Definition sample_ctx : Ctx :=
  sample_ctx_with sample_props false (sample_speech_with false []).

Definition sample_store : Store :=
  {| st_props := sample_props; st_messages_identity := 30%N;
     st_isMobile := true; st_speech := sample_speech_with false [];
     st_sidebarOpen := true; st_committed := None; st_log := [] |}.

(** A host for the concrete runs: React listens on the document and
    commits within the event, as with the Next.js 15 and React 18 of the
    repository's README. *)
Definition sample_host : Host :=
  {| root_is_document := true; flushes_in_event := true |}.

(** The rename field of a row, if the row shows one. *)
Definition rename_field_of (c : Ctx) (chat : Chat) : list Node :=
  if null_eqb (renamingChatId (props c)) (chat_id chat)
  then [RenameInput c chat] else [].

(** The three contact types of [ContactButtonProps]. *)
Inductive ContactType := email | phone | website.

Definition type_name (t : ContactType) : jsstring :=
  match t with
  | email => lit "email"
  | phone => lit "phone"
  | website => lit "website"
  end.

(** The characters a phone link keeps: digits, [+], [(], [)] and [-]. *)
Definition phone_char (c : char16) : bool :=
  existsb (N.eqb c) (lit "0123456789+()-").

(* ================================================================== *)
(** ** Vocabulary of the further properties *)

(** A string of white space only, the empty string included. *)
Definition is_blank (s : jsstring) : bool := forallb isWhiteSpace s.

(** [parts.join(sep)] for a separator of one code unit. *)
Fixpoint join_with (sep : char16) (parts : list jsstring) : jsstring :=
  match parts with
  | [] => []
  | [p] => p
  | p :: rest => p ++ sep :: join_with sep rest
  end.

(** The path from [n] down through the children at the given positions,
    [n] first; it stops where a position is out of range. *)
Fixpoint path_down (n : Node) (idxs : list nat) : list Node :=
  n :: match idxs with
       | [] => []
       | i :: rest =>
           match nth_error (children_of n) i with
           | Some child => path_down child rest
           | None => []
           end
       end.

(** From an element inside the row of a chat, given by positions below the
    row, up to the root. *)
Definition within_row_path (toLowerCase : jsstring -> jsstring)
           (Date_toString : Date -> jsstring) (c : Ctx) (chat : Chat)
           (idxs : list nat) : list Node :=
  rev (path_down (ChatRow c chat) idxs)
  ++ tl (chat_row_path toLowerCase Date_toString c chat).

(** Registrations and removals of the document click listener in a log. *)
Definition listeners_added (l : list Effect) : nat :=
  length (filter (fun x => match x with
                           | AddDocumentClickListener => true
                           | _ => false
                           end) l).

Definition listeners_removed (l : list Effect) : nat :=
  length (filter (fun x => match x with
                           | RemoveDocumentClickListener => true
                           | _ => false
                           end) l).

(** Whether the render [c] asks for the document click listener. *)
Definition wants_listener (c : option Ctx) : bool :=
  match c with
  | Some c0 => isMobile c0 && sidebarOpen c0
  | None => false
  end.

(** The effects of the commits of successive renders, the first one after
    the render [prev] (or the mount when there is none). *)
Fixpoint commit_trace (toLowerCase : jsstring -> jsstring)
         (Date_toString : Date -> jsstring) (prev : option Ctx)
         (renders : list Ctx) : list Effect :=
  match renders with
  | [] => []
  | c :: rest =>
      commit_effects toLowerCase Date_toString prev c
      ++ commit_trace toLowerCase Date_toString (Some c) rest
  end.

(** The last render of a sequence, or [prev] when it is empty. *)
Definition last_render (prev : option Ctx) (renders : list Ctx)
  : option Ctx :=
  match rev renders with
  | c :: _ => Some c
  | [] => prev
  end.

(** The first code unit of each word, as [n => n[0]] then [join('')] give
    it. *)
Definition first_letters (words : list jsstring) : jsstring :=
  List.concat (map (firstn 1) words).

(** The labels a card shows in fixed places, at most once each. *)
Definition header_labels : list string :=
  ["Location"; "Rating"; "Price Range"; "Lead Time"; "Response Time"]%string.

(** Calls of [onMessageChange], resp. of [setTranscript], in a log. *)
Definition is_onMessageChange (x : Effect) : bool :=
  match x with Call_onMessageChange _ => true | _ => false end.

Definition is_setTranscript (x : Effect) : bool :=
  match x with Call_setTranscript _ => true | _ => false end.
————
> _WHAT NEEDS TO BE DONE_
Begin with the line above that has "root_is_document := true;" and continue through the line that has "Fixpoint join_with (sep", setting each one down exactly. Stop there.

> _SOLUTION FOR THIS EXERCISE_
  {| root_is_document := true; flushes_in_event := true |}.

(** The rename field of a row, if the row shows one. *)
Definition rename_field_of (c : Ctx) (chat : Chat) : list Node :=
  if null_eqb (renamingChatId (props c)) (chat_id chat)
  then [RenameInput c chat] else [].

(** The three contact types of [ContactButtonProps]. *)
Inductive ContactType := email | phone | website.

Definition type_name (t : ContactType) : jsstring :=
  match t with
  | email => lit "email"
  | phone => lit "phone"
  | website => lit "website"
  end.

(** The characters a phone link keeps: digits, [+], [(], [)] and [-]. *)
Definition phone_char (c : char16) : bool :=
  existsb (N.eqb c) (lit "0123456789+()-").

(* ================================================================== *)
(** ** Vocabulary of the further properties *)

(** A string of white space only, the empty string included. *)
Definition is_blank (s : jsstring) : bool := forallb isWhiteSpace s.

(** [parts.join(sep)] for a separator of one code unit. *)
Fixpoint join_with (sep : char16) (parts : list jsstring) : jsstring :=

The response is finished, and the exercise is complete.